The fact that “hate crime incident” is such a vaguely defined term is deliberate too. Its aim is to include anything that the government doesn’t want you to do.
The whole thing is not even particularly original: it is a copy of the 1927 Stalinist “Counter-revolutionary activity” law that allowed people to be sentenced to 10 years in the Gulag for making a joke.
Not for me it won’t.
I’ll follow my own conscience, post what I want when I want, say what I want to say.
Always have, always will.
There’s more of us than them and they’re terrified of us.
The point remains, however, why British police officers would cherrfully stand to be photograohed next to a flag which represents any nation other than ours which I doubt they understood. The article says it was a flag for a Pakistan political party which British police and other officials have no business being associated with.
I have no idea of the policies or charavter of that party but it does not matter.
It is also important to recall just how the police and UK public authorities generally have stood by Hamas and Palestinian demonstrations. At the wholly peaceful protest by naturally peacable farmers the Met rolled out 20 vans of police. When anyone protests for Israel or Jews they better beware. The contrast is binary.
Sam Melia is to be released from prison but the punishment continues;
”UPDATE: Sam Melia will be released before Christmas. However, they’re not allowing him to spend Christmas at home with his family. The state ensured he missed the birth of his baby girl and now they’re denying him her first Christmas. Sam will be placed in accommodation and monitored for 6 months because they claim his stickering makes him high risk of “serious harm”

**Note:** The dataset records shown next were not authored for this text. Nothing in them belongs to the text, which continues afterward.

(** The Progress Document a value is, if it has the document's shape: an
    object whose [pages] maps page identifiers to arrays of strings. *)
Definition as_document (v : jsval) : option document :=
  match v with
  | JObj props => p ← own_property props (lit "pages"); Doc <$> as_pages p
  | _ => None
  end.

(** The value a Progress Document is in the script: an object with a
    [pages] object that has one array of strings for each page. *)
Definition array_value (arr : list jsstring) : jsval := JArr (JStr <$> arr).

Definition value_of (d : document) : jsval :=
  JObj [(lit "pages",
         JObj ((λ kv, (kv.1, array_value kv.2)) <$> map_to_list (pages d)))].

(** ** The canonical form of the document *)

(** An array of learned items is canonical when it is sorted the way
    [sort()] leaves it and holds no item twice. *)
Definition canonical_array (arr : list jsstring) : Prop :=
  Sorted js_le arr ∧ NoDup arr.


(** The learned set of a page of a document. *)
Definition learned_set (d : document) (page : jsstring) : jsset :=
  new_Set (default [] (pages d !! page)).

(** ** Start-up and the hide button *)

Definition with_hideLearned (b : bool) (st : state) : state :=
  State (PAGE_ID st) (progress st) b (totalWords st) (learnedCount st)
    (wordCells st) (progressBar st) (progressFill st) (progressText st)
    (elements_store st) (document_words st) (hidden_rows st) (statusEl st)
    (btnHide st) (published st) (localStorage_hideLearned st)
    (idb_progress st).

(** The click handler of the hide button, registered by
    [setupEventListeners]. *)
Definition onHideClick : M unit :=
  modify (λ st, with_hideLearned (negb (hideLearned st)) st);;
  applyHide.

(** [idbGet(db, storeName, 'progress')]: the record, [None] when there is
    none. The record is one [saveProgressToDB] has put there, a Progress
    Document; what [boot] does with any other value is [boot_progress]. *)
Definition idbGet (io : idb_run) : M (option document) :=
  if tx_ok io then get idb_progress else throw DOMException.

(** [boot]. A stored document is an object and so truthy. *)
Definition boot (io : idb_run) : M unit :=
  try_catch
    (idbOpen io;;
     stored ← idbGet io;
     match stored with
     | Some d =>
         modify (with_progress d);;
         applyMarks;;
         modify (with_status "Прогрес завантажено з бази даних.")
     | None =>
         modify (with_status "Прогрес зберігається автоматично.");;
         applyMarks;;
         updateHideButton;;
         recalculateAndUpdateUI
     end)
    (modify (with_status "Прогрес зберігається автоматично.");;
     applyMarks;;
     updateHideButton;;
     recalculateAndUpdateUI).

(** [init]: the elements are looked up, the word cells cached, the
    listeners set up and [boot] started. *)
Definition init (io : idb_run) : M unit :=
  modify (λ st, with_wordCells (document_words st) st);;
  setupEventListeners;;
  boot io.

(** [new ProgressManager(pageId)] on a page that has just loaded; the
    outcome is that of the promise [boot] returns. The hide flag is
    [localStorage.getItem('hideLearned') === 'true']. *)
Definition new_ProgressManager (pageId : jsstring) (io : idb_run) : M unit :=
  modify (λ st,
    State pageId (Doc ∅)
      (bool_decide (localStorage_hideLearned st = Some true)) 0 0 []
      (progressBar st) (progressFill st) (progressText st)
      (elements_store st) (document_words st) (hidden_rows st) (statusEl st)
      (btnHide st) (published st) (localStorage_hideLearned st)
      (idb_progress st));;
  init io.

(* ===================================================================== *)
(** * The vocabulary of the statements *)
(* ===================================================================== *)

(** ** What saving, hiding and recounting leave alone *)

(** The part of a cell that painting the row and the title does not
    touch. *)
Definition core (c : cell) : jsstring * bool * option jsstring * nat :=
  (textContent c, learned c, listenerBound c, clickListeners c).

(** The part of the state that saving, hiding and recounting do not
    touch. *)
Definition kept (st : state) :=
  (PAGE_ID st, progress st, hideLearned st, core <$> elements_store st,
   document_words st, (progressBar st, progressFill st, progressText st)).

(** A computation frames the state when it leaves that part as it was,
    whether it returns or throws. *)
Definition frames {A} (m : M A) : Prop := ∀ st, kept (m st).2 = kept st.

(** ** Items and the learned set *)

(** The learned set of the active page. *)
Definition model_set (st : state) : jsset :=
  learned_set (progress st) (PAGE_ID st).

(** The page's entry can be read by [getSet]: the document has an entry
    of its own for the page, or the page identifier names nothing that a
    plain object inherits. *)
Definition readable (d : document) (page : jsstring) : Prop :=
  is_Some (pages d !! page) ∨ inherited_from Object_prototype page = None.

Global Instance readable_dec d page : Decision (readable d page).
Proof. unfold readable. apply _. Defined.

(** The identifier of an item: the trimmed text of its cell. *)
Definition item_id (c : cell) : jsstring := trim (textContent c).

(** The items of the page, each with its identifier and whether it is
    marked learned. *)
Definition items (st : state) : list (jsstring * bool) :=
  (λ c, (item_id c, learned c)) <$> elements_store st.

(** The number of items marked learned. *)
Definition marked_count (st : state) : nat :=
  length (filter (λ it, it.2 = true) (items st)).

(** No two items share an identifier. *)
Definition distinct_items (st : state) : Prop := NoDup (items st).*1.

(** The marks on the page show the model: the members of the learned set
    are the identifiers of the marked items. *)
Definition marks_agree (st : state) : Prop :=
  ∀ w, w ∈ model_set st ↔ (w, true) ∈ items st.

(** The state once the click handler has changed the set and the mark of
    [td], which it does before its first [await]; saving, hiding and
    recounting follow. *)
Definition toggled (st : state) (td : ref) (c : cell) : state :=
  let w := item_id c in
  let set := model_set st in
  let has := Set_has set w in
  with_progress
    (Doc (<[PAGE_ID st :=
              Array_sort (Set_spread (if has then Set_delete set w
                                      else Set_add set w))]>
            (pages (progress st))))
    (with_elements (<[td := set_learned (negb has) c]> (elements_store st)) st).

https://x.com/MrNChance/status/1861905073904980376
An update from his partner, Laura Towler, here. It all sounds completely over the top and disproportionate when you consider who they’ve let out early and who gets suspended sentences;
https://x.com/MrNChance/status/1862038872621760746/photo/1
Thanks for these.
That we have an anti-white government and an anti-white Establishment is becoming clearer and clearer to more and more people.
In this context “high risk of serious harm” means “He could still have some stickers left and put them somewhere!” That’s the actual issue here: The notion that speech can be harmful in itself, ie, that people may be harmed by being exposed to opinions they really don’t like (or rather, the government really doesn’t like).
The evil bastards.
Fascinating this morning to see on GBNews, the corbynista criticising the police for arresting protesters trying to stop the detention of suspected PKK members because they had the cheek to search the community centre and ask the people living in the same house as the suspects to vacate, so the properties could be searched. In his view, these people of faith were all innocent and should not face jail time for the protest because it’s the police who were heavy handed, but he still said that waving the St George cross should be an imprisonable offence when done near a mosque!!!
All social control is predicated on fear.
No system of authority has enough resources to keep a population under control by sheer force.
Brainwashing helps, but the further from reality the brainwashing is, the more reliant on the threat of force authority becomes.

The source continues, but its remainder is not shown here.